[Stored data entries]
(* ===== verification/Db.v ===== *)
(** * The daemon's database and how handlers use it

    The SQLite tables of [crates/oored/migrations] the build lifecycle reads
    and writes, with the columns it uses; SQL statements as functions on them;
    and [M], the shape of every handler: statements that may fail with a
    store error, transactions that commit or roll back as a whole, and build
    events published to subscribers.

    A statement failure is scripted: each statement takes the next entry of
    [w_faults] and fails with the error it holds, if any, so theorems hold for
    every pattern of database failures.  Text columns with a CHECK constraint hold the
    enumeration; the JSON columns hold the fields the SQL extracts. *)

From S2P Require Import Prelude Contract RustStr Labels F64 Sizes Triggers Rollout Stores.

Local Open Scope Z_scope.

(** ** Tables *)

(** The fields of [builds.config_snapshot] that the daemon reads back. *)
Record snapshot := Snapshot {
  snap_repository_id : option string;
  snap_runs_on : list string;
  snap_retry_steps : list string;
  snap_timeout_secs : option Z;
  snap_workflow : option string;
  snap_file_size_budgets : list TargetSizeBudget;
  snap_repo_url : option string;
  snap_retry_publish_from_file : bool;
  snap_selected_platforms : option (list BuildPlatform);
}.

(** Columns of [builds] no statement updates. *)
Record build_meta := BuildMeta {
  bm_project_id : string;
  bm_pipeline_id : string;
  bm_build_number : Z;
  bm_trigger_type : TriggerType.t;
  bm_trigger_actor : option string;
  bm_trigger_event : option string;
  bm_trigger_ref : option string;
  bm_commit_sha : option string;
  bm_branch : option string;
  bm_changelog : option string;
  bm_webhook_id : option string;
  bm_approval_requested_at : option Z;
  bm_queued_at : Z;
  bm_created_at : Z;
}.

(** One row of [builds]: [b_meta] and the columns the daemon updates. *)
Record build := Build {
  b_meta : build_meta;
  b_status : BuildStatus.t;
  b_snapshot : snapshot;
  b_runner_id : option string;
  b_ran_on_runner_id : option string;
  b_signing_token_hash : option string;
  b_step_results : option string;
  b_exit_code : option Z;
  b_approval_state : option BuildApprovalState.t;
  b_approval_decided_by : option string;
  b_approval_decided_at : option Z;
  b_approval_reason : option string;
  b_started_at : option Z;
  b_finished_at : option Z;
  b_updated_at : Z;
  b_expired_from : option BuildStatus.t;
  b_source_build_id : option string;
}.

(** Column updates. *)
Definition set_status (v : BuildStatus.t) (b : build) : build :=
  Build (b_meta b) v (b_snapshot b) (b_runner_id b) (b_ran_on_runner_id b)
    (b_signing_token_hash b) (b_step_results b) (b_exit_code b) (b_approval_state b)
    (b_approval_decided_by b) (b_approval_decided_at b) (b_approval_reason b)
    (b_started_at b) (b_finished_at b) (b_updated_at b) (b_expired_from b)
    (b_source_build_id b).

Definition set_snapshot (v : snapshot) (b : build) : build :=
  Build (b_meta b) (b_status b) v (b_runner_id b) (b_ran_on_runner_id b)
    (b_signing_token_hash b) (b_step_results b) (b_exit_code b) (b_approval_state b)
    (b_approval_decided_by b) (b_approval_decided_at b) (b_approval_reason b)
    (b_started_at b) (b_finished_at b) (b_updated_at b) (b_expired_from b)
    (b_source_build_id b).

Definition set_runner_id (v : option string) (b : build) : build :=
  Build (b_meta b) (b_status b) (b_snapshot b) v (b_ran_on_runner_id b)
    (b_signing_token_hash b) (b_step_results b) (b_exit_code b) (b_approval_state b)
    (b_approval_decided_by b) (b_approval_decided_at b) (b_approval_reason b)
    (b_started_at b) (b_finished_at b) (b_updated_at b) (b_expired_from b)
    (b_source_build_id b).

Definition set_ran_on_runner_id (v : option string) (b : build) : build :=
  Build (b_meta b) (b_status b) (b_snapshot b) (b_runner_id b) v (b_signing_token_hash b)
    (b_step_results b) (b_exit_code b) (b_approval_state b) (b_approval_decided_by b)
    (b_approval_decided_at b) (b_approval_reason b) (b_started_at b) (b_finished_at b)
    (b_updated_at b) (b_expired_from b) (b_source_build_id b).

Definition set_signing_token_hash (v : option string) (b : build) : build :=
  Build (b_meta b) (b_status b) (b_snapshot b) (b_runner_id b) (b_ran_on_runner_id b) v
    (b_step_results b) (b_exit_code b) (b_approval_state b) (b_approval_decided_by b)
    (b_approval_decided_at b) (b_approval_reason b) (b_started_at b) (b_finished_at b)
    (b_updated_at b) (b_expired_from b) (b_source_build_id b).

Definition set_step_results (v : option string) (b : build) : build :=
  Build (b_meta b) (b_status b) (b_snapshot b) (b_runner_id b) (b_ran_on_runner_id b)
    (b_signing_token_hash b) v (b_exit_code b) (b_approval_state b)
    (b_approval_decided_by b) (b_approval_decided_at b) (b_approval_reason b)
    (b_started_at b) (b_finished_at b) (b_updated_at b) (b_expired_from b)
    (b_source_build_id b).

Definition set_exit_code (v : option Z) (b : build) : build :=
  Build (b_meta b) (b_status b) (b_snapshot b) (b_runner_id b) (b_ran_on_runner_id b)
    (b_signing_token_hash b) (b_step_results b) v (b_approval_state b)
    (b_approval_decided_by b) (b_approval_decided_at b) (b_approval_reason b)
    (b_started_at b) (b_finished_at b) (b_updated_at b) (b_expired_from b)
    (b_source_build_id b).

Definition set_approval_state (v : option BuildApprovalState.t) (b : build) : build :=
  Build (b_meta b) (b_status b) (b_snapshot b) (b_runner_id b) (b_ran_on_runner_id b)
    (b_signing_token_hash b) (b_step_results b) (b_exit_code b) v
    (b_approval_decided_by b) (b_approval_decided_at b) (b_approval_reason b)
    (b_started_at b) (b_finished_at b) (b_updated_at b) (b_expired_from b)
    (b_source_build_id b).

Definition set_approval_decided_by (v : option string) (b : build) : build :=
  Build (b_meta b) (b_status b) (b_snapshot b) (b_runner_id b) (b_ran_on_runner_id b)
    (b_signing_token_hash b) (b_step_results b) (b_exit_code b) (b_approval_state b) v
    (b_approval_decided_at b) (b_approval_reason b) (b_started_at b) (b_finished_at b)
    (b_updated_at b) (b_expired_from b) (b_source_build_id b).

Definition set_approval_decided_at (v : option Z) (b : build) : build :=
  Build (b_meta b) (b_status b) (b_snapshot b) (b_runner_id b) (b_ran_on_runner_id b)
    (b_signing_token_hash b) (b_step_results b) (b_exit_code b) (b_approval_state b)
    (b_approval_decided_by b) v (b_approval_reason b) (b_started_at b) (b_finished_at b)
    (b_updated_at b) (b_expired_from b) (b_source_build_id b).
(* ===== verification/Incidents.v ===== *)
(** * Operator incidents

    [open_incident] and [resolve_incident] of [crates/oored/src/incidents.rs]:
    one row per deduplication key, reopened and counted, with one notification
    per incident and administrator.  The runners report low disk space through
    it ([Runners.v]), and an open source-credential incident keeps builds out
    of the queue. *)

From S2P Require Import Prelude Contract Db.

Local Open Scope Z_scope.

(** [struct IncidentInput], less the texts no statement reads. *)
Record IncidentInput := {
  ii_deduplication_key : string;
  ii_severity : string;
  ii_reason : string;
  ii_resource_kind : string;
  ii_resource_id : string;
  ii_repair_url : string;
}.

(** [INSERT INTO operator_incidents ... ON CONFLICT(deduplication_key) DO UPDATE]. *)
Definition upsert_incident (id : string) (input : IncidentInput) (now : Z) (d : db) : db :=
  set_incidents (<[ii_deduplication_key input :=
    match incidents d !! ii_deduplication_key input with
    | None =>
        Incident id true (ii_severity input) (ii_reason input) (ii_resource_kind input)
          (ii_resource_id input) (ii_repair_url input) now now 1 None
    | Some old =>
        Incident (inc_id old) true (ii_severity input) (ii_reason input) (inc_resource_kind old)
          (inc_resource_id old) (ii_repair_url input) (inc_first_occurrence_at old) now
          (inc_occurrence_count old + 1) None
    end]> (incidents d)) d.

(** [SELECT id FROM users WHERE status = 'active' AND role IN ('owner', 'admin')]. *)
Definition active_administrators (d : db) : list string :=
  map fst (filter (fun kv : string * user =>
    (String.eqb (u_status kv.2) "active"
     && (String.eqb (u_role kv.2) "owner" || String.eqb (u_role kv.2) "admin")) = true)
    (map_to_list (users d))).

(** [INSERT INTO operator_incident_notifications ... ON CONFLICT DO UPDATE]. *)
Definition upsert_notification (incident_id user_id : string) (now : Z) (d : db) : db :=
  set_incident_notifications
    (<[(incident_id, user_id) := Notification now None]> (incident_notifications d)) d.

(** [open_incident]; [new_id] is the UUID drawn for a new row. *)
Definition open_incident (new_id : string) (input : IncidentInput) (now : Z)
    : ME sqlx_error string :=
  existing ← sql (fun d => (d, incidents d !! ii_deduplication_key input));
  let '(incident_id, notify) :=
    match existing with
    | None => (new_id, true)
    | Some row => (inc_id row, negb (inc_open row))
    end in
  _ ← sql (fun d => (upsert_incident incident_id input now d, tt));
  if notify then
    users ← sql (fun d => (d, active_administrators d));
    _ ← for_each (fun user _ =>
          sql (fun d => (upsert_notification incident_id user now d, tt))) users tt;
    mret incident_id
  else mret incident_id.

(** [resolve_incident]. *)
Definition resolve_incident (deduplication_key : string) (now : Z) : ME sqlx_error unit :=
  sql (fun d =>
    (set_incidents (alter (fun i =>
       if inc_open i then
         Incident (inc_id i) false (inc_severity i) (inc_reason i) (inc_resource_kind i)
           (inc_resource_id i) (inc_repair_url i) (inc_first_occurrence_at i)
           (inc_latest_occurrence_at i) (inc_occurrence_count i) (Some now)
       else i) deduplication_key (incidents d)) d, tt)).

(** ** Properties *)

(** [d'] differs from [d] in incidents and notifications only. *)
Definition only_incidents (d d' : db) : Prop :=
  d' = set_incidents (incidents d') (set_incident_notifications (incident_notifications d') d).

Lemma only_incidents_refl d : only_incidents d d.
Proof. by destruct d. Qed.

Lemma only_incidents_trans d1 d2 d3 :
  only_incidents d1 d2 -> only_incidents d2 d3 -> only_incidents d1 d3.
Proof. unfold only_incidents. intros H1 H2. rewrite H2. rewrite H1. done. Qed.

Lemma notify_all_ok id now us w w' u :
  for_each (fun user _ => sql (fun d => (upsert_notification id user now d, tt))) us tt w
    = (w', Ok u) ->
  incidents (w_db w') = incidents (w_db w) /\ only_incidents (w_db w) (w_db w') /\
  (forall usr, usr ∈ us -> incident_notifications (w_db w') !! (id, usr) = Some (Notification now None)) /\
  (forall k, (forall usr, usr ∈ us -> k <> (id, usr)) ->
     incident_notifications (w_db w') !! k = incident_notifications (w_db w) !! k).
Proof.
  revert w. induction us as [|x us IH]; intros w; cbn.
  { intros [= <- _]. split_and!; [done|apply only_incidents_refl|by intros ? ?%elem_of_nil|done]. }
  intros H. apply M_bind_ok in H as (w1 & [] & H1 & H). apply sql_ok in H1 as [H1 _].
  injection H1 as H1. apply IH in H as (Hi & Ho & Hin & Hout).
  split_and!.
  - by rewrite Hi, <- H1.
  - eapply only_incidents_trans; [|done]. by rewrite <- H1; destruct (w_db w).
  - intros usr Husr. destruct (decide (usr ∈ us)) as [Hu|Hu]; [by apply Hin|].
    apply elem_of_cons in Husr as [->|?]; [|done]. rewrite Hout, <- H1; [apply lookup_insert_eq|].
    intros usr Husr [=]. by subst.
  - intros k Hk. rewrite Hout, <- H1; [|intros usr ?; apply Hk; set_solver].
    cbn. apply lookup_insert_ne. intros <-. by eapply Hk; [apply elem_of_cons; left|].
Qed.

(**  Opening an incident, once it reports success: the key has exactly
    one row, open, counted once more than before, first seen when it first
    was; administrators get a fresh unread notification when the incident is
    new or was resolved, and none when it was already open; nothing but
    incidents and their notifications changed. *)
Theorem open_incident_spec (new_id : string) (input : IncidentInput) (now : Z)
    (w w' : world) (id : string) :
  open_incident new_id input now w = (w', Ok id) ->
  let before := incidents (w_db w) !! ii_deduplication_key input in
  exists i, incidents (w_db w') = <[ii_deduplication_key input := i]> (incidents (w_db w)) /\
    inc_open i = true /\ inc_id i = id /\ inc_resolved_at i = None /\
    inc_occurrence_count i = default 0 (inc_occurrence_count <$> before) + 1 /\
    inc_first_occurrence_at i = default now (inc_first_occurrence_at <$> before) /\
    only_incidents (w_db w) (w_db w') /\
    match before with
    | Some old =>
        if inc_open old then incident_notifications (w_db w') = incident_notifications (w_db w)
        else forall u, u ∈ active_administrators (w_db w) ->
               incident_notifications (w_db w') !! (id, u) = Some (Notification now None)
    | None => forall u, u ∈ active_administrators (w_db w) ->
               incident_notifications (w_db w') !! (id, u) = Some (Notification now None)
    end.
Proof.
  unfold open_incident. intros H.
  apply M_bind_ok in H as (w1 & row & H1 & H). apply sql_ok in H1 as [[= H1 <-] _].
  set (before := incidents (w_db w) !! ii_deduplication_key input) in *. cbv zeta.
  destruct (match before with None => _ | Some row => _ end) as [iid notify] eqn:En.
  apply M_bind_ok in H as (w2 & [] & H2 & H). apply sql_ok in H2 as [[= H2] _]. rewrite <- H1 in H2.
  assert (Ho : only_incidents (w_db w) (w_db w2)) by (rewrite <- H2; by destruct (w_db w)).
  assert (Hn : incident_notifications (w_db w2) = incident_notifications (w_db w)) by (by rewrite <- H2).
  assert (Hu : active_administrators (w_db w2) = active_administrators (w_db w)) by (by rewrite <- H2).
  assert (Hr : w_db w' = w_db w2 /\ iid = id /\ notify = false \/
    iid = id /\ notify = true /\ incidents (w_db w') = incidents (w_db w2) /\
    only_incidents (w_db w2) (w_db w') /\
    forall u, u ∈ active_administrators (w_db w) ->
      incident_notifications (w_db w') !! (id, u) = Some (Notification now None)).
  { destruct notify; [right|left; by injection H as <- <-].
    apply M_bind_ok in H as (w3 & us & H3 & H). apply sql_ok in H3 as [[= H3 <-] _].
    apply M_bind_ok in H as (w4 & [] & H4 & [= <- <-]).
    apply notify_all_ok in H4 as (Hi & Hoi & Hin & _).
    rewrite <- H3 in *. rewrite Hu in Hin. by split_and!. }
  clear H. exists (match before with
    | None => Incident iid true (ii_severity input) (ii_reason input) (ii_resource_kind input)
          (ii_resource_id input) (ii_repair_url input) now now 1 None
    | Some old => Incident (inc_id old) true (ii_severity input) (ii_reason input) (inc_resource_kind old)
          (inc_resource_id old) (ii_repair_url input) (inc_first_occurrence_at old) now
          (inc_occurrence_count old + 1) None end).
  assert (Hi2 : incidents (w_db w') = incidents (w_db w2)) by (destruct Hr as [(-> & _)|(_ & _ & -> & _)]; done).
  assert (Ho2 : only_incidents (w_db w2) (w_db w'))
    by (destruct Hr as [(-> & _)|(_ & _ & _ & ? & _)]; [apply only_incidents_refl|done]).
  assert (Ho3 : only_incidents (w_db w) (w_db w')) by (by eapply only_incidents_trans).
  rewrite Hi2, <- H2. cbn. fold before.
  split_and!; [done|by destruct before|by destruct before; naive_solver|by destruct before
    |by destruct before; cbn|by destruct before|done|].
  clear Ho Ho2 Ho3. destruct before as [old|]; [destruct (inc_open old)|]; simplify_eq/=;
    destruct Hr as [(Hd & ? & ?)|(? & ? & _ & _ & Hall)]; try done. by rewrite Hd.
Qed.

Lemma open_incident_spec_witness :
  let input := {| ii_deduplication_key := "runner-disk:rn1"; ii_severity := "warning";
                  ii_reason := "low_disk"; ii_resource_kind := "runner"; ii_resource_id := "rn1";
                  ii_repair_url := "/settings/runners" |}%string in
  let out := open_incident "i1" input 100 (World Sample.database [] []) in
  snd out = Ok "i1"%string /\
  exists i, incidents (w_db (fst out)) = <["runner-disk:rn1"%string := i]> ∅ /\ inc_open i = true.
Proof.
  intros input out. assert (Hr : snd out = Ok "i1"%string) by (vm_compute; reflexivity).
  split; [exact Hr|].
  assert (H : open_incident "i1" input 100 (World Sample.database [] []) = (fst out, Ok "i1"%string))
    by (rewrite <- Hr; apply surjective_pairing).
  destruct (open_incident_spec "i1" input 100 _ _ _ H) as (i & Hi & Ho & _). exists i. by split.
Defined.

### ASSIGNMENT
Transcribe the entries above word for word, from the first line through the line containing "Record snapshot := Snapshot", and nothing else.

### EXPECTED ANSWER
(* ===== verification/Db.v ===== *)
(** * The daemon's database and how handlers use it

    The SQLite tables of [crates/oored/migrations] the build lifecycle reads
    and writes, with the columns it uses; SQL statements as functions on them;
    and [M], the shape of every handler: statements that may fail with a
    store error, transactions that commit or roll back as a whole, and build
    events published to subscribers.

    A statement failure is scripted: each statement takes the next entry of
    [w_faults] and fails with the error it holds, if any, so theorems hold for
    every pattern of database failures.  Text columns with a CHECK constraint hold the
    enumeration; the JSON columns hold the fields the SQL extracts. *)

From S2P Require Import Prelude Contract RustStr Labels F64 Sizes Triggers Rollout Stores.

Local Open Scope Z_scope.

(** ** Tables *)

(** The fields of [builds.config_snapshot] that the daemon reads back. *)
Record snapshot := Snapshot {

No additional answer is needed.